Jin N, Siddiqui R A, English D, Rhoades R A
Department of Physiology/Biophysics, Indiana University School of Medicine, Indianapolis, USA.
Am J Physiol. 1996 Oct;271(4 Pt 2):H1348-55. doi: 10.1152/ajpheart.1996.271.4.H1348.

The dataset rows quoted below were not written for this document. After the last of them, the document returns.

(** * Schema cross-validator: struct definitions against the listApis catalogue

    A shallow embedding of the checker's [main] function: the construction of
    the command registry, the per-operation matching of API parameters against
    struct fields, and the final report with its exit code.

    The collaborators the program calls into are taken at their interface:
    - the JSON decoder yields the list of [API] entries;
    - go/types yields, per definition, an object with its underlying struct;
    - the two tag regular expressions yield their submatches per field
      (the module [Tag] reads them off the text of a tag);
    - [strings.ToLower] is a parameter of the development;
    - the iteration order of a Go map is a parameter ([MapRange]).

    Two commands of the CLI are covered as far as they compute without
    calling the API: the service that nlb service add builds ([NLB]) and
    the search of sks nodepool show ([SKS]). *)

From stdpp Require Import gmap strings list fin_maps.
From Stdlib Require Import ZArith.

Local Open Scope Z_scope.

(** ** Data model *)

(** [egoscale.APIParam], restricted to the members the checker reads. *)
Record APIParam := {
  Description : string;
  Name : string;
  Required : bool;
  Type_ : string;
}.

(** [egoscale.API]: one operation of the catalogue. *)
Record API := {
  apiName : string;
  IsAsync : bool;
  Params : list APIParam;
  Response : list APIParam;
}.

(** One member of a [*types.Struct]: the [*types.Var] (its name, [IsField],
    [Exported], and [Type().String()]) together with what the two regular
    expressions find in its tag.

    [jsonMatch] is the result of [re.FindStringSubmatch(tag)]: [None] when
    the slice is empty, [Some (name, omit)] for the two capture groups
    (an unmatched optional group is the empty string).
    [docMatch] is the capture group of [reDoc], when it matches. *)
Record StructField := {
  varName : string;
  IsField : bool;
  Exported : bool;
  typeString : string;
  jsonMatch : option (string * string);
  docMatch : option string;
}.

(** [fieldInfo]: the inner details of a field. *)
Record fieldInfo := {
  Var : StructField;
  OmitEmpty : bool;
  Doc : string;
}.

(** The values stored in [command.errors]. Each constructor stands for one
    [fmt.Errorf] call of the program and carries the arguments handed to it:
    - [MissingSerializedName]: Field error: no json annotation found
    - [MissingField]: missing field, with [p.Name], [p.Type], [omit] and
      [p.Description] (the doc clause is printed when the description is
      not empty)
    - [DocumentationMissing]: missing doc, with [p.Description]
    - [DocumentationMismatch]: wrong doc want [p.Description] got [field.Doc]
    - [OptionalityMismatch]: wrong omitempty, want [p.Name] and [omit]
    - [UnknownSpecCategory]: Unknown type [p.Type] <=> [typename]
    - [TypeMismatch]: Expected to be a [expected], got [typename]
    - [ExtraField]: Extra field found *)
Inductive error :=
  | MissingSerializedName
  | MissingField (pname ptype omit description : string)
  | DocumentationMissing (description : string)
  | DocumentationMismatch (description doc : string)
  | OptionalityMismatch (pname omit : string)
  | UnknownSpecCategory (ptype typename : string)
  | TypeMismatch (expected typename : string)
  | ExtraField.

(** [command]: a struct within the source code. *)
Record command := {
  name : string;
  sync : string;
  s : list StructField;
  position : Z;
  fields : gmap string fieldInfo;
  errors : gmap string error;
}.

Definition set_sync (v : string) (c : command) : command :=
  {| name := name c; sync := v; s := s c; position := position c;
     fields := fields c; errors := errors c |}.

Definition set_fields (v : gmap string fieldInfo) (c : command) : command :=
  {| name := name c; sync := sync c; s := s c; position := position c;
     fields := v; errors := errors c |}.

Two separate signal transduction pathways exist in vascular smooth muscle: one for cell growth, proliferation, and differentiation and the other for contraction. Although activation of protein tyrosine kinases is intimately involved in the signaling pathway that induces cell growth, proliferation, and differentiation, activation of myosin light chain kinase (MLCK) is an important step in the pathway leading to smooth muscle contraction. Indirect evidence suggests that "cross talk" exists between these two signaling pathways, but the common intermediates are not well defined. The purpose of this study was to determine whether a vasoconstrictor and a mitogen initiate crossover signaling between the tyrosine kinase pathway and the MLCK pathway in vascular smooth muscle. Rat aorta and pulmonary arteries were isolated and stimulated with either fetal calf serum (FCS) or phenylephrine in the presence or absence of a tyrosine kinase inhibitor (genistein) or tyrosine phosphatase inhibitor [sodium o-vanadate (Na3 VO4)]. Isometric force was recorded as a function of time; myosin light chain phosphorylation, protein tyrosine phosphorylation, and mitogen-activated protein kinase (MAPK) mobility were determined by immunoblotting. The results demonstrate that FCS, which contains a variety of growth factors known to activate tyrosine kinases, induced myosin light chain phosphorylation and contraction in vascular smooth muscle. Phenylephrine, a vasoconstrictor known to activate MLCK, induced tyrosine phosphorylation of a 42-kDa protein identified as MAPK. Tyrosine phosphorylation of this protein was inhibited by genistein and enhanced by vanadate. Genistein significantly inhibited both serum- and phenylephrine-induced myosin light chain phosphorylation as well as the serum- and phenylephrine-induced force generation, whereas vanadate enhanced these responses. These data demonstrate interrelationship between activation of the tyrosine kinase pathway and the MLCK pathway in vascular smooth muscle. These interactions may influence smooth muscle contraction and be important in the regulation of smooth muscle cell proliferation.
一条用于细胞生长、增殖和分化,另一条用于收缩。虽然蛋白酪氨酸激酶的激活密切参与诱导细胞生长、增殖和分化的信号通路,但肌球蛋白轻链激酶(MLCK)的激活是导致平滑肌收缩通路中的一个重要步骤。间接证据表明这两条信号通路之间存在“串扰”,但共同的中间体尚未明确界定。本研究的目的是确定血管收缩剂和促有丝分裂原是否会在血管平滑肌的酪氨酸激酶途径和MLCK途径之间引发交叉信号传导。分离大鼠主动脉和肺动脉,在存在或不存在酪氨酸激酶抑制剂(染料木黄酮)或酪氨酸磷酸酶抑制剂[偏钒酸钠(Na3VO4)]的情况下,用胎牛血清(FCS)或去氧肾上腺素刺激。记录等长力随时间的变化;通过免疫印迹法测定肌球蛋白轻链磷酸化、蛋白酪氨酸磷酸化和丝裂原活化蛋白激酶(MAPK)迁移率。结果表明,含有多种已知可激活酪氨酸激酶的生长因子的FCS可诱导血管平滑肌中的肌球蛋白轻链磷酸化和收缩。去氧肾上腺素是一种已知可激活MLCK的血管收缩剂,可诱导一种被鉴定为MAPK的42 kDa蛋白的酪氨酸磷酸化。该蛋白的酪氨酸磷酸化被染料木黄酮抑制,被钒酸盐增强。染料木黄酮显著抑制血清和去氧肾上腺素诱导的肌球蛋白轻链磷酸化以及血清和去氧肾上腺素诱导的力产生,而钒酸盐增强了这些反应。这些数据证明了血管平滑肌中酪氨酸激酶途径和MLCK途径激活之间的相互关系。这些相互作用可能影响平滑肌收缩,并在平滑肌细胞增殖的调节中起重要作用。